Legion by William Peter Blatty
My rating: 4 of 5 stars
In 1983, twelve years after The Exorcist, William Peter Blatty wrote Legion, a sequel of sorts that switches focus away from Regan MacNeil to the rumpled, philosophical and schmaltz-loving police detective William Kinderman as he investigates a series of gruesome murders in Georgetown. The novel presents the possibility that the supposedly deceased serial killer known as The Gemini Killer (modeled after the real-life Zodiac killer) has somehow started murdering again. As Kinderman investigates he begins to see signs that tie the new killings to the events surrounding the exorcism of Regan more than a decade earlier.

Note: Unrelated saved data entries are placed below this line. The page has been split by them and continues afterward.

(* ===== verification/PmmBits.v ===== *)
(** * Physical memory: the bitmap as a set of free frames *)

From Stdlib Require Import ZArith Lia.
From stdpp Require Import base list numbers gmap.
From S2P Require Import Prelude Pmm.
Open Scope Z_scope.

(** ** Words *)

Definition is_word (x : Z) : Prop := 0 <= x < 2 ^ 64.

#[export] Instance is_word_dec x : Decision (is_word x).
Proof. unfold is_word. apply _. Defined.

Lemma word_high x i : is_word x -> 64 <= i -> Z.testbit x i = false.
Proof. intros [H0 H1] Hi. rewrite <- (Z.mod_small x (2 ^ 64)) by lia. apply Z.mod_pow2_bits_high. lia. Qed.

Lemma word_bits x : 0 <= x -> (∀ i, 64 <= i -> Z.testbit x i = false) -> is_word x.
Proof.
  intros H0 H. split; [done|]. replace x with (x mod 2 ^ 64); [apply Z.mod_pos_bound; lia|]. apply Z.bits_inj'. intros i Hi.
  destruct (Z.lt_ge_cases i 64); [by rewrite Z.mod_pow2_bits_low by lia|]. rewrite Z.mod_pow2_bits_high by lia. by rewrite H by lia.
Qed.

(** The complement in 64 bits. *)
Lemma full_minus_bit x i : is_word x -> 0 <= i < 64 -> Z.testbit (FULL_WORD - x) i = negb (Z.testbit x i).
Proof.
  intros Hx Hi. change FULL_WORD with (Z.ones 64).
  assert (Hd : Z.ldiff x (Z.ones 64) = 0).
  { apply Z.bits_inj'. intros j Hj. rewrite Z.ldiff_spec, Z.bits_0. destruct (Z.lt_ge_cases j 64).
    - rewrite Z.ones_spec_low by lia. by rewrite andb_false_r.
    - by rewrite word_high by done. }
  rewrite Z.sub_nocarry_ldiff by done. rewrite Z.ldiff_spec, Z.ones_spec_low by lia. done.
Qed.

Lemma full_bit i : 0 <= i < 64 -> Z.testbit FULL_WORD i = true.
Proof. intros. change FULL_WORD with (Z.ones 64). apply Z.ones_spec_low. lia. Qed.

Lemma word_full x : is_word x -> (∀ i, 0 <= i < 64 -> Z.testbit x i = true) -> x = FULL_WORD.
Proof.
  intros Hx H. apply Z.bits_inj'. intros i Hi. destruct (Z.lt_ge_cases i 64); [by rewrite H, full_bit by lia|].
  rewrite !word_high by (done || (unfold is_word, FULL_WORD; lia)). done.
Qed.

Lemma shiftl1_bit b i : 0 <= b -> Z.testbit (Z.shiftl 1 b) i = (i =? b).
Proof.
  intros Hb. rewrite Z.shiftl_1_l. destruct (Z.eqb_spec i b) as [->|Hne]; [by apply Z.pow2_bits_true|].
  destruct (Z.lt_ge_cases i 0); [by apply Z.testbit_neg_r|]. by apply Z.pow2_bits_false.
Qed.

Lemma ctz_from_spec n : ∀ i x, (∀ j, 0 <= j < i -> Z.testbit x j = false) -> 0 <= i -> (∃ j, i <= j <= i + Z.of_nat n /\ Z.testbit x j = true) ->
  let k := ctz_from n i x in i <= k <= i + Z.of_nat n /\ Z.testbit x k = true /\ ∀ j, 0 <= j < k -> Z.testbit x j = false.
Proof.
  induction n as [|n IH]; intros i x Hlow Hi (j & Hj & Hb); cbn [ctz_from]; cbv zeta.
  - assert (j = i) as -> by lia. done.
  - destruct (Z.testbit x i) eqn:E; [by split_and!; [lia|lia|done|done]|].
    assert (j <> i) by congruence. destruct (IH (i + 1) x) as (K1 & K2 & K3); [|lia|exists j; split; [lia|done]|split_and!; [lia|lia|done|done]].
    intros k Hk. destruct (Z.eq_dec k i) as [->|]; [done|]. apply Hlow. lia.
Qed.

(** The least clear bit of a word that is not full. *)
Lemma ctz_clear x : is_word x -> x <> FULL_WORD ->
  let b := ctzll (FULL_WORD - x) in 0 <= b < 64 /\ Z.testbit x b = false /\ ∀ j, 0 <= j < b -> Z.testbit x j = true.
Proof.
  intros Hx Hne. assert (Hex : ∃ j, 0 <= j < 64 /\ Z.testbit x j = false).
  { destruct (decide (Forall (fun j => Z.testbit x j = true) (seqZ 0 64))) as [H|H].
    - exfalso. apply Hne, word_full; [done|]. intros i Hi. rewrite Forall_forall in H. apply H, elem_of_seqZ. lia.
    - apply not_Forall_Exists in H; [|apply _]. apply Exists_exists in H as (j & Hj & Hb). apply elem_of_seqZ in Hj. exists j.
      split; [lia|]. by apply not_true_is_false. }
  destruct Hex as (j & Hj & Hb). destruct (ctz_from_spec 63 0 (FULL_WORD - x)) as (K1 & K2 & K3); [lia|lia|exists j; split; [lia|]|].
  { rewrite full_minus_bit by (done || lia). by rewrite Hb. }
  cbv zeta. fold (ctzll (FULL_WORD - x)) in K1, K2, K3. set (b := ctzll (FULL_WORD - x)) in *. split_and!; [lia|lia| |].
  - rewrite full_minus_bit in K2 by (done || lia). by destruct (Z.testbit x b).
  - intros i Hi. specialize (K3 i Hi). rewrite full_minus_bit in K3 by (done || lia). by destruct (Z.testbit x i).
Qed.

(** ** The bitmap *)

Lemma frame_word f : 0 <= f -> Z.shiftr f 6 = f / 64 /\ Z.land f 63 = f mod 64.
Proof.
  intros. split; [apply Z.shiftr_div_pow2; lia|]. change 63 with (Z.ones 6). apply Z.land_ones. lia.
Qed.

Lemma test_bit bm f : 0 <= f -> pmm_test bm f = Z.testbit (bm.[f / 64]) (f mod 64).
Proof.
  intros Hf. unfold pmm_test. destruct (frame_word f Hf) as [-> ->]. pose proof (Z.mod_pos_bound f 64).
  change 1 with (Z.ones 1). rewrite Z.land_ones by lia. change (2 ^ 1) with 2. rewrite <- Z.bit0_mod, Z.shiftr_spec by lia. rewrite Z.add_0_l.
  by destruct (Z.testbit _ _).
Qed.

(** A bitmap for [highest] frames: what is past the end is marked in use. *)
Record bits_ok (bm : list Z) (highest : Z) : Prop := {
  bk_high : 0 <= highest;
  bk_len : Z.of_nat (length bm) = (highest + 63) / 64;
  bk_word : Forall is_word bm;
  bk_past : ∀ f, highest <= f < 64 * Z.of_nat (length bm) -> pmm_test bm f = true
}.

Lemma bits_index bm highest f : bits_ok bm highest -> 0 <= f < highest -> 0 <= f / 64 < Z.of_nat (length bm).
Proof.
  intros [Hh Hl _ _] Hf. rewrite Hl. split; [apply Z.div_pos; lia|]. apply Z.div_lt_upper_bound; [lia|].
  pose proof (Z.div_mod (highest + 63) 64). pose proof (Z.mod_pos_bound (highest + 63) 64). lia.
Qed.

Lemma word_at bm highest w : bits_ok bm highest -> 0 <= w < Z.of_nat (length bm) -> is_word (bm.[w]).
Proof.
  intros [_ _ Hw _] Hi. rewrite Forall_forall in Hw. apply Hw. apply list_elem_of_lookup. exists (Z.to_nat w).
  destruct (lookup_lt_is_Some_2 bm (Z.to_nat w) ltac:(lia)) as [x Hx]. by rewrite Hx, (nth_lookup_Some _ _ _ _ Hx).
Qed.

Lemma test_upd bm w F g b : 0 <= w < Z.of_nat (length bm) -> 0 <= g -> (∀ x i, 0 <= i < 64 -> Z.testbit (F x) i = b x i) ->
  pmm_test (upd_word bm w F) g = if g / 64 =? w then b (bm.[w]) (g mod 64) else pmm_test bm g.
Proof.
  intros Hw Hg HF. pose proof (Z.mod_pos_bound g 64). rewrite !test_bit by done. unfold upd_word. destruct (Z.eqb_spec (g / 64) w) as [->|Hne].
  - rewrite nth_insert_eq by lia. apply HF. lia.
  - rewrite nth_insert_ne; [done|]. pose proof (Z.div_pos g 64). lia.
Qed.

Lemma same_frame f g : 0 <= f -> 0 <= g -> (g / 64 =? f / 64) && (g mod 64 =? f mod 64) = (g =? f).
Proof.
  intros. pose proof (Z.div_mod f 64). pose proof (Z.div_mod g 64). destruct (Z.eqb_spec g f) as [->|]; [by rewrite !Z.eqb_refl|].
  destruct (Z.eqb_spec (g / 64) (f / 64)); [|done]. destruct (Z.eqb_spec (g mod 64) (f mod 64)); [lia|done].
Qed.

Lemma test_set bm f g : 0 <= f -> f / 64 < Z.of_nat (length bm) -> 0 <= g -> pmm_test (pmm_set bm f) g = (g =? f) || pmm_test bm g.
Proof.
  intros Hf Hl Hg. unfold pmm_set. destruct (frame_word f Hf) as [-> ->]. pose proof (Z.mod_pos_bound f 64). pose proof (Z.div_pos f 64).
  rewrite (test_upd _ _ _ _ (fun x i => (i =? f mod 64) || Z.testbit x i)) by (try lia; intros; rewrite Z.lor_spec, shiftl1_bit by lia; apply orb_comm).
  rewrite <- (same_frame f g Hf Hg). rewrite (test_bit bm g) by done. destruct (Z.eqb_spec (g / 64) (f / 64)) as [->|]; done.
Qed.

Lemma test_clear bm f g : 0 <= f -> f / 64 < Z.of_nat (length bm) -> 0 <= g -> pmm_test (pmm_clear bm f) g = negb (g =? f) && pmm_test bm g.
Proof.
  intros Hf Hl Hg. unfold pmm_clear. destruct (frame_word f Hf) as [-> ->]. pose proof (Z.mod_pos_bound f 64) as Hm. pose proof (Z.div_pos f 64).
  assert (Hw : is_word (Z.shiftl 1 (f mod 64))).
  { apply word_bits; [apply Z.shiftl_nonneg; lia|]. intros i Hi. rewrite shiftl1_bit by lia. lia. }
  rewrite (test_upd _ _ _ _ (fun x i => negb (i =? f mod 64) && Z.testbit x i)) by
    (try lia; intros; rewrite Z.land_spec, full_minus_bit, shiftl1_bit by (done || lia); apply andb_comm).
  rewrite <- (same_frame f g Hf Hg). rewrite (test_bit bm g) by done. destruct (Z.eqb_spec (g / 64) (f / 64)) as [->|]; done.
Qed.

Lemma is_word_lor x b : is_word x -> 0 <= b < 64 -> is_word (Z.lor x (Z.shiftl 1 b)).
Proof.
  intros Hx Hb. apply word_bits; [apply Z.lor_nonneg; split; [apply Hx|apply Z.shiftl_nonneg; lia]|]. intros i Hi.
  rewrite Z.lor_spec, shiftl1_bit, word_high by (done || lia). lia.
Qed.

Lemma is_word_land x y : is_word x -> 0 <= y -> is_word (Z.land x y).
Proof.
  intros Hx Hy. apply word_bits; [apply Z.land_nonneg; left; apply Hx|]. intros i Hi. by rewrite Z.land_spec, word_high by done.
Qed.

Lemma word_upd bm highest w F : bits_ok bm highest -> 0 <= w < Z.of_nat (length bm) -> (∀ x, is_word x -> is_word (F x)) -> Forall is_word (upd_word bm w F).
Proof. intros Hb Hw HF. apply Forall_insert; [apply Hb|]. apply HF. by apply (word_at bm highest). Qed.

Lemma set_ok bm highest f : bits_ok bm highest -> 0 <= f < highest -> bits_ok (pmm_set bm f) highest.
Proof.
  intros Hb Hf. pose proof (bits_index _ _ f Hb Hf) as Hi. pose proof (Z.mod_pos_bound f 64). destruct (frame_word f ltac:(lia)) as [E1 E2].
  constructor; [apply Hb| | |].
  - unfold pmm_set, upd_word. rewrite length_insert. apply Hb.
  - unfold pmm_set. rewrite E1, E2. apply (word_upd bm highest); [done|done|]. intros. apply is_word_lor; [done|lia].
  - intros g Hg. unfold pmm_set, upd_word in Hg. rewrite length_insert in Hg. pose proof (bk_high _ _ Hb). rewrite test_set by lia.
    rewrite (bk_past _ _ Hb) by done. apply orb_true_r.
Qed.

Lemma clear_ok bm highest f : bits_ok bm highest -> 0 <= f < highest -> bits_ok (pmm_clear bm f) highest.
Proof.
  intros Hb Hf. pose proof (bits_index _ _ f Hb Hf) as Hi. pose proof (Z.mod_pos_bound f 64). destruct (frame_word f ltac:(lia)) as [E1 E2].
  constructor; [apply Hb| | |].
  - unfold pmm_clear, upd_word. rewrite length_insert. apply Hb.
  - unfold pmm_clear. rewrite E1, E2. apply (word_upd bm highest); [done|done|]. intros. apply is_word_land; [done|].
    assert (Z.shiftl 1 (f mod 64) <= 2 ^ 63) by (rewrite Z.shiftl_1_l; apply Z.pow_le_mono_r; lia). unfold FULL_WORD. lia.
  - intros g Hg. unfold pmm_clear, upd_word in Hg. rewrite length_insert in Hg. pose proof (bk_high _ _ Hb). rewrite test_clear by lia.
    rewrite (bk_past _ _ Hb) by done. destruct (Z.eqb_spec g f); [lia|done].
Qed.

(** ** The free frames *)

Definition frees (bm : list Z) (highest : Z) : gset Z := list_to_set (filter (fun f => pmm_test bm f = false) (seqZ 0 highest)).

Lemma elem_frees bm highest f : f ∈ frees bm highest <-> 0 <= f < highest /\ pmm_test bm f = false.
Proof. unfold frees. rewrite elem_of_list_to_set, list_elem_of_filter, elem_of_seqZ. intuition lia. Qed.

Lemma frees_set bm highest f : bits_ok bm highest -> 0 <= f < highest -> frees (pmm_set bm f) highest = frees bm highest ∖ {[f]}.
Proof.
  intros Hb Hf. pose proof (bits_index _ _ f Hb Hf). apply set_eq. intros g. rewrite elem_of_difference, elem_of_singleton, !elem_frees. split.
  - intros [Hg Ht]. rewrite test_set in Ht by lia. apply orb_false_iff in Ht as [H1 H2]. split_and!; [lia|lia|done|lia].
  - intros [[Hg Ht] Hne]. split; [done|]. rewrite test_set by lia. rewrite Ht. lia.
Qed.

Lemma frees_clear bm highest f : bits_ok bm highest -> 0 <= f < highest -> frees (pmm_clear bm f) highest = frees bm highest ∪ {[f]}.
Proof.
  intros Hb Hf. pose proof (bits_index _ _ f Hb Hf). apply set_eq. intros g. rewrite elem_of_union, elem_of_singleton, !elem_frees. split.
  - intros [Hg Ht]. rewrite test_clear in Ht by lia. apply andb_false_iff in Ht as [Ht|Ht]; [right; lia|by left].
  - intros [[Hg Ht]| ->]; (split; [done|]); rewrite test_clear by lia; [rewrite Ht; apply andb_false_r|by rewrite Z.eqb_refl].
Qed.

Lemma frees_size bm highest : 0 <= highest -> Z.of_nat (size (frees bm highest)) <= highest.
Proof.
  intros. assert (Hs : frees bm highest ⊆ list_to_set (seqZ 0 highest)).
  { intros f Hf. apply elem_frees in Hf as [Hf _]. apply elem_of_list_to_set, elem_of_seqZ. lia. }
  apply subseteq_size in Hs. rewrite size_list_to_set in Hs by apply NoDup_seqZ. rewrite length_seqZ in Hs. lia.
Qed.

Kinderman is a character Blatty obviously loves writing about and it shows throughout Legion. The detective goes from long ruminations on the nature of evil to complaining about a live carp his mother-in-law is keeping in his bathtub (she likes her fish fresh). As the body count rises and Kinderman heads into the psych ward of a hospital looking for leads, things turn increasingly dark before coming to a head when it seems no one is truly safe from the killer or killers. Blatty has characters fighting to determine what is real and what isn’t as the demonic influence strengthens. Although I never found the novel especially scary, it is unnerving and the suspense toward the end is well-executed (pardon the pun). The prose often has a lyrical, dream-like quality to it, most obviously when Kinderman or others muse about life, the universe and other suitably cosmic topics.
Legion manages to retain many of the same strengths The Exorcist had while standing apart as something more than just a sequel. If you’ve read The Exorcist and enjoyed the character of Kinderman, Legion is easy to recommend.